Records for this task.
- - -
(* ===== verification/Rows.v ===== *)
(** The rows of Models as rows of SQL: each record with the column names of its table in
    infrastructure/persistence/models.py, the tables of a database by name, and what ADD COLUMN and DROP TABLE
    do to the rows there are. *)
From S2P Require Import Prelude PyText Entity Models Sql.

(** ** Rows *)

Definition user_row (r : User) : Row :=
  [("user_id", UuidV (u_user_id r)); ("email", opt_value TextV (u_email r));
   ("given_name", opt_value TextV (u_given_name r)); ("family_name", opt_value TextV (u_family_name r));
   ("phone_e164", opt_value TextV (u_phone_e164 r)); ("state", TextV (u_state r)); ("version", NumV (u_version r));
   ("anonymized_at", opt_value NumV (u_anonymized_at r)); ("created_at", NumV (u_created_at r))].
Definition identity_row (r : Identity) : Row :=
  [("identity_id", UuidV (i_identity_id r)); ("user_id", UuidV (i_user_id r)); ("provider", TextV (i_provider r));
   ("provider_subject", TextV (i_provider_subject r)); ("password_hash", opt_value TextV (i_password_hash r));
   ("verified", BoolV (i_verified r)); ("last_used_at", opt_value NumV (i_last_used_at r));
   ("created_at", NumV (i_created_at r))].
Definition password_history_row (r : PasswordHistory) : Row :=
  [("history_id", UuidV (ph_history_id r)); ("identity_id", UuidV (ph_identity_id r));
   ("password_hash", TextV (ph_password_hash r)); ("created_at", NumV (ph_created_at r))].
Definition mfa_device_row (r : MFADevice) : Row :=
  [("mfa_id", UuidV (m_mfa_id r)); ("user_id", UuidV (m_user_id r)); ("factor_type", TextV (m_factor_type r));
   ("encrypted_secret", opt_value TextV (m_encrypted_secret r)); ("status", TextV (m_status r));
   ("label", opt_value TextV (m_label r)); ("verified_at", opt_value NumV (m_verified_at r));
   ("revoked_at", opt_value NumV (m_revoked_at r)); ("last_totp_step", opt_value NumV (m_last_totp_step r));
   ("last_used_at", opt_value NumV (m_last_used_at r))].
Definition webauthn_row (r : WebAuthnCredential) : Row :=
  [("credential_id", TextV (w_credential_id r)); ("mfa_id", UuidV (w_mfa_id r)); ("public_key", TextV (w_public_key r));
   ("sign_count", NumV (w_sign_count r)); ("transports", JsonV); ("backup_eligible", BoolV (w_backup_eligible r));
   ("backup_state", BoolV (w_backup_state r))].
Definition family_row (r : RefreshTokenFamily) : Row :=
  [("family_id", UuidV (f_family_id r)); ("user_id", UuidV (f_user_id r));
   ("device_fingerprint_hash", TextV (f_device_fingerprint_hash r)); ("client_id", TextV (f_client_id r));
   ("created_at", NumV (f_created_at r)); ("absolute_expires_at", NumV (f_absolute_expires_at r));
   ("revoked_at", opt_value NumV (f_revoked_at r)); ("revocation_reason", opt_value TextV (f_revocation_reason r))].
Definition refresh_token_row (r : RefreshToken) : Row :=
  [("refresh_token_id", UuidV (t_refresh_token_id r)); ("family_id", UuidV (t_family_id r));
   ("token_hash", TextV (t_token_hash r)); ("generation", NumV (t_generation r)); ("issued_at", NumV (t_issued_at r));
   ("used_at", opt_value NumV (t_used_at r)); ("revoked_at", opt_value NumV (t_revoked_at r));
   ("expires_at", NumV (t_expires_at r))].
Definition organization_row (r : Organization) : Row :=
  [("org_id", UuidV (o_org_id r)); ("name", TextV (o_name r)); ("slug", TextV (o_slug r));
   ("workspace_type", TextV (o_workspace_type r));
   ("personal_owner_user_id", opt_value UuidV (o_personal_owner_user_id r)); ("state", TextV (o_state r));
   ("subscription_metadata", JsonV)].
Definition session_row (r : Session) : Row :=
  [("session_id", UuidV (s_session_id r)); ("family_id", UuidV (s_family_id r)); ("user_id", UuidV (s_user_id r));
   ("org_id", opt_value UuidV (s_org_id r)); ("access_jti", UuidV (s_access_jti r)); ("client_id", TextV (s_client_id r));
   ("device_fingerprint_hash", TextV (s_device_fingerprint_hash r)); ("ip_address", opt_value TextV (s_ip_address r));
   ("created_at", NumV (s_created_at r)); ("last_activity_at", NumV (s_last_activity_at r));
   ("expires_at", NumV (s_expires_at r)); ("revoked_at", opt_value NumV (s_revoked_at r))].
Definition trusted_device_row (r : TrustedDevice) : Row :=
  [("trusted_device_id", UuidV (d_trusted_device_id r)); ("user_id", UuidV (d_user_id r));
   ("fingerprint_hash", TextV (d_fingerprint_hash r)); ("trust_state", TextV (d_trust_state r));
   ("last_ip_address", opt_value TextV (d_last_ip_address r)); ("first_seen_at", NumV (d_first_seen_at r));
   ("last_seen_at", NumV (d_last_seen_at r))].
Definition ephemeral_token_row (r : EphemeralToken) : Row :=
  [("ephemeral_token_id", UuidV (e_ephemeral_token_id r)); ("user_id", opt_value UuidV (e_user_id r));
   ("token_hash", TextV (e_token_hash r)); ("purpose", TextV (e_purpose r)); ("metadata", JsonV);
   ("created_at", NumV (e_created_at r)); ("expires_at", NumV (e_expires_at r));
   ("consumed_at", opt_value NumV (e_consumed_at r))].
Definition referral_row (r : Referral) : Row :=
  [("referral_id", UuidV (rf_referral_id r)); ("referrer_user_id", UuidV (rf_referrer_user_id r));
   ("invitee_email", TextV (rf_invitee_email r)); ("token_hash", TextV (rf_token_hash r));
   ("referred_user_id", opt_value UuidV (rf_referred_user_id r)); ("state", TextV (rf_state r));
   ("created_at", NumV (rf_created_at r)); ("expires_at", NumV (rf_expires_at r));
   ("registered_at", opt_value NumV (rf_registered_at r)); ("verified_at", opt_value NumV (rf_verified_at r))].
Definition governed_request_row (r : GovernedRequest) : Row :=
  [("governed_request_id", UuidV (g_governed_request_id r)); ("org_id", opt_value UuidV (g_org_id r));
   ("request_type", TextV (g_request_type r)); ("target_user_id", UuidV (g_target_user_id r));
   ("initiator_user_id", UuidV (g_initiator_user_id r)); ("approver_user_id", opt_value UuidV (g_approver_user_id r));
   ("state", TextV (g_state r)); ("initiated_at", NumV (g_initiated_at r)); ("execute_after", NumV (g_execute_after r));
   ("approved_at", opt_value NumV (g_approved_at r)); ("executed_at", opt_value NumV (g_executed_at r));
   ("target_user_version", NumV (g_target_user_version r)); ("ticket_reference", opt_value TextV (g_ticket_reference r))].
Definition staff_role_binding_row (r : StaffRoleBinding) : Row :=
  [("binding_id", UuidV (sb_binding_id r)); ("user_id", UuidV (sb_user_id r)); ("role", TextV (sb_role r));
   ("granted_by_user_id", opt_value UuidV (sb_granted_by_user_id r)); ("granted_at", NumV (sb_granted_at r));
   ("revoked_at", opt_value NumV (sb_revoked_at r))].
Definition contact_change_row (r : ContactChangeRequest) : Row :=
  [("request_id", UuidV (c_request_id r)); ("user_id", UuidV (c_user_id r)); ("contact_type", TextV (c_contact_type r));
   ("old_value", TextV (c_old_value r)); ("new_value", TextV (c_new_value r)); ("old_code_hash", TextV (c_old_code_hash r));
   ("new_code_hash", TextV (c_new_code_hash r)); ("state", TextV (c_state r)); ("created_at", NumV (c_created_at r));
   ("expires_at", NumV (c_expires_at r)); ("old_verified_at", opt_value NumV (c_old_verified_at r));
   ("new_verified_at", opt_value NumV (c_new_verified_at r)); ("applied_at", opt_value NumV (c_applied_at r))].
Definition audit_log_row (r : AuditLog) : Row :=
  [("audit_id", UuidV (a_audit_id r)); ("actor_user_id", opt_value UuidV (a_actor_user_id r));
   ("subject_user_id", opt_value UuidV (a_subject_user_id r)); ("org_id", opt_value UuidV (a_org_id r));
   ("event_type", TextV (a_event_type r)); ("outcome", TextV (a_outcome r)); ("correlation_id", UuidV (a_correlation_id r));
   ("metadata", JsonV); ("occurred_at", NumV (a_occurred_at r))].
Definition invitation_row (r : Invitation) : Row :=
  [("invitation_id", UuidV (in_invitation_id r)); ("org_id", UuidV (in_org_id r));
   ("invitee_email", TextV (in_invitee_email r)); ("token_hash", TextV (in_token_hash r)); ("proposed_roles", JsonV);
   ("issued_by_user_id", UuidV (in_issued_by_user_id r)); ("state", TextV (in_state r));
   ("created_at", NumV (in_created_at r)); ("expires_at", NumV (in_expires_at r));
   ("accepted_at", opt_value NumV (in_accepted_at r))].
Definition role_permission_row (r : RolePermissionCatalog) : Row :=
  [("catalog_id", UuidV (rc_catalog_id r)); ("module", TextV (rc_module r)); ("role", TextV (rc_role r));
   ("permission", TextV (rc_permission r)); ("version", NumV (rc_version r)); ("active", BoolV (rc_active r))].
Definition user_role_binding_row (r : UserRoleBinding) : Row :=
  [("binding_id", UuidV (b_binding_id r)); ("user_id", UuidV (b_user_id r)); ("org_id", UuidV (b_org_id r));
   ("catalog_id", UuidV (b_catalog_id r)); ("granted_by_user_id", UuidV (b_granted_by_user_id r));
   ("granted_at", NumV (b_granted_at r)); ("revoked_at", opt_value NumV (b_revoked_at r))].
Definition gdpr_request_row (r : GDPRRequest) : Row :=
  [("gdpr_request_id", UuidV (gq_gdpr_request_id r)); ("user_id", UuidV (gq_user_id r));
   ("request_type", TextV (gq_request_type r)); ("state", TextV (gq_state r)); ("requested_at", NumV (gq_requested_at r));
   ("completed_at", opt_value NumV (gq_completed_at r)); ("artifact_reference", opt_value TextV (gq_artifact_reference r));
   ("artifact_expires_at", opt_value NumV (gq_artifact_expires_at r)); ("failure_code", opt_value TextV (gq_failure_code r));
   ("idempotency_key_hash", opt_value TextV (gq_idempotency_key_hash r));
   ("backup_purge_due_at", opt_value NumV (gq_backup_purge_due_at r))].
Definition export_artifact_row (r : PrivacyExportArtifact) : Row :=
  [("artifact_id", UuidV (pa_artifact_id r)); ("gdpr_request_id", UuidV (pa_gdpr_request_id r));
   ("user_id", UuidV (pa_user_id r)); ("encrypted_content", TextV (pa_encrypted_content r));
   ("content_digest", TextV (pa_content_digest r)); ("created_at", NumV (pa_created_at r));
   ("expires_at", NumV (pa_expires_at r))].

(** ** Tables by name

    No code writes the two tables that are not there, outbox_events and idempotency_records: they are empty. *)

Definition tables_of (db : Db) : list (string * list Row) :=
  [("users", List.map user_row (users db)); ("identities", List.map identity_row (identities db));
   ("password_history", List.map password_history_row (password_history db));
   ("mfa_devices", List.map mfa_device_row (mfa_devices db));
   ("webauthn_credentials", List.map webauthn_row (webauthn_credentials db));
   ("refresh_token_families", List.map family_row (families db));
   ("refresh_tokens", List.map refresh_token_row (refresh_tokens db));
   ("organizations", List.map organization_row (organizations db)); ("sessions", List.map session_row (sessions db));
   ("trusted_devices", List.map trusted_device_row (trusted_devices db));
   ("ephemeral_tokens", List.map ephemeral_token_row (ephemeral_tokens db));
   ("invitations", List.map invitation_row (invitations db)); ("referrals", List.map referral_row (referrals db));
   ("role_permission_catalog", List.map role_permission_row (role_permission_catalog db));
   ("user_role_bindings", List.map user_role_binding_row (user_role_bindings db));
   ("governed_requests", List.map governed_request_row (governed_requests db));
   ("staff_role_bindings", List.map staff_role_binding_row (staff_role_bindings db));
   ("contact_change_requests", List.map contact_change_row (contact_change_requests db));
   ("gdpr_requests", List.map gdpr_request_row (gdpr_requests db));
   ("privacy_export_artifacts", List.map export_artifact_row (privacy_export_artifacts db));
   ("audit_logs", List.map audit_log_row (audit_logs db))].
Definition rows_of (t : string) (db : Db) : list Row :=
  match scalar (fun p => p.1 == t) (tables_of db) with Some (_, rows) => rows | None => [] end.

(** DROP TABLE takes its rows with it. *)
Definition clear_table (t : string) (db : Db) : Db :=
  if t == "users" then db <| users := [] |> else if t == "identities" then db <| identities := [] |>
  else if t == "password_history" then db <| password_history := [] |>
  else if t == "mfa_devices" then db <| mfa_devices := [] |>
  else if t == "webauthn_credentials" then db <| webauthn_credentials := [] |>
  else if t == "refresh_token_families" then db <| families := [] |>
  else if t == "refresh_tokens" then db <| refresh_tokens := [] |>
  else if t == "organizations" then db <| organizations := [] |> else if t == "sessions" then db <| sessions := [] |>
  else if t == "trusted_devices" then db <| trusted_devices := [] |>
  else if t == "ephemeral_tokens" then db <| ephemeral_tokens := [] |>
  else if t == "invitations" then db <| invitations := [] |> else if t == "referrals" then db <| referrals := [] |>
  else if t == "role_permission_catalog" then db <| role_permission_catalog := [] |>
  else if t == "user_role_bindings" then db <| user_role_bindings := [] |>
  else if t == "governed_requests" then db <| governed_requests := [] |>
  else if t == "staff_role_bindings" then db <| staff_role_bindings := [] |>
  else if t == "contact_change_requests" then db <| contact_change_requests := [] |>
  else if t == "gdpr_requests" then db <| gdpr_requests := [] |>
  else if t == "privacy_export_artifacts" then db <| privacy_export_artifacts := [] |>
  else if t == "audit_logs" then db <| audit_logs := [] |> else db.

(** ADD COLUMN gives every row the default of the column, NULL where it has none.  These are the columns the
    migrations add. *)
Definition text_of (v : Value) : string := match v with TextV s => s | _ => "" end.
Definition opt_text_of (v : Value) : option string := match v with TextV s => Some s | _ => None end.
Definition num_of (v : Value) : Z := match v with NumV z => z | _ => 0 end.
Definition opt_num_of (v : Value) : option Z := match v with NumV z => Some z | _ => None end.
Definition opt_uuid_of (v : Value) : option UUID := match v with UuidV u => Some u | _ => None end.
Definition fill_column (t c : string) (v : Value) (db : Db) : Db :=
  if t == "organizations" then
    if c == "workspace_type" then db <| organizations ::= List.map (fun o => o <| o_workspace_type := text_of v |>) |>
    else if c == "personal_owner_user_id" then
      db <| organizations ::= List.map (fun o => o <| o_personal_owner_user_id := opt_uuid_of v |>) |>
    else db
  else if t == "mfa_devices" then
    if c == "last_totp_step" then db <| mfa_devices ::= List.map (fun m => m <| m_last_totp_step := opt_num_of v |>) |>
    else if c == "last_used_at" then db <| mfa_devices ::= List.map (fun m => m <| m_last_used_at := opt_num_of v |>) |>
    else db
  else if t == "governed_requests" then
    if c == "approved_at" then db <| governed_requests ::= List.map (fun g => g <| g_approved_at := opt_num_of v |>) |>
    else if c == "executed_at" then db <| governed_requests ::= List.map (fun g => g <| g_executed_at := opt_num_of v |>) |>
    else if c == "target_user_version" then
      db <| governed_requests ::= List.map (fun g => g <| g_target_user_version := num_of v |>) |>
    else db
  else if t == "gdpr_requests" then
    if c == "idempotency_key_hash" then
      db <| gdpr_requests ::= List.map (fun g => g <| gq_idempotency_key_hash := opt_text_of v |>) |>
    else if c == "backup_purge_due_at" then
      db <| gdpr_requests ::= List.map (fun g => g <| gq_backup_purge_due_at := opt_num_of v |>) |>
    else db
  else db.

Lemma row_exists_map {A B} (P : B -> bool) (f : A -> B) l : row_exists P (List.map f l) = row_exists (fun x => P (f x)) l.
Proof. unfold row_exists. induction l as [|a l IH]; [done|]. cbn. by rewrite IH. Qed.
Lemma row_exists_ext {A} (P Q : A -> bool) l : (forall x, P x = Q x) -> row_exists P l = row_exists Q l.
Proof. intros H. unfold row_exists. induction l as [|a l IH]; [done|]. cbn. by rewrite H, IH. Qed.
- - -
Within the listing above, the range opens at the line with "Definition identity_row (r" and closes at the line with "TextV (m_status r));". Reproduce exactly the lines of that range, including both ends.

Result.
Definition identity_row (r : Identity) : Row :=
  [("identity_id", UuidV (i_identity_id r)); ("user_id", UuidV (i_user_id r)); ("provider", TextV (i_provider r));
   ("provider_subject", TextV (i_provider_subject r)); ("password_hash", opt_value TextV (i_password_hash r));
   ("verified", BoolV (i_verified r)); ("last_used_at", opt_value NumV (i_last_used_at r));
   ("created_at", NumV (i_created_at r))].
Definition password_history_row (r : PasswordHistory) : Row :=
  [("history_id", UuidV (ph_history_id r)); ("identity_id", UuidV (ph_identity_id r));
   ("password_hash", TextV (ph_password_hash r)); ("created_at", NumV (ph_created_at r))].
Definition mfa_device_row (r : MFADevice) : Row :=
  [("mfa_id", UuidV (m_mfa_id r)); ("user_id", UuidV (m_user_id r)); ("factor_type", TextV (m_factor_type r));
   ("encrypted_secret", opt_value TextV (m_encrypted_secret r)); ("status", TextV (m_status r));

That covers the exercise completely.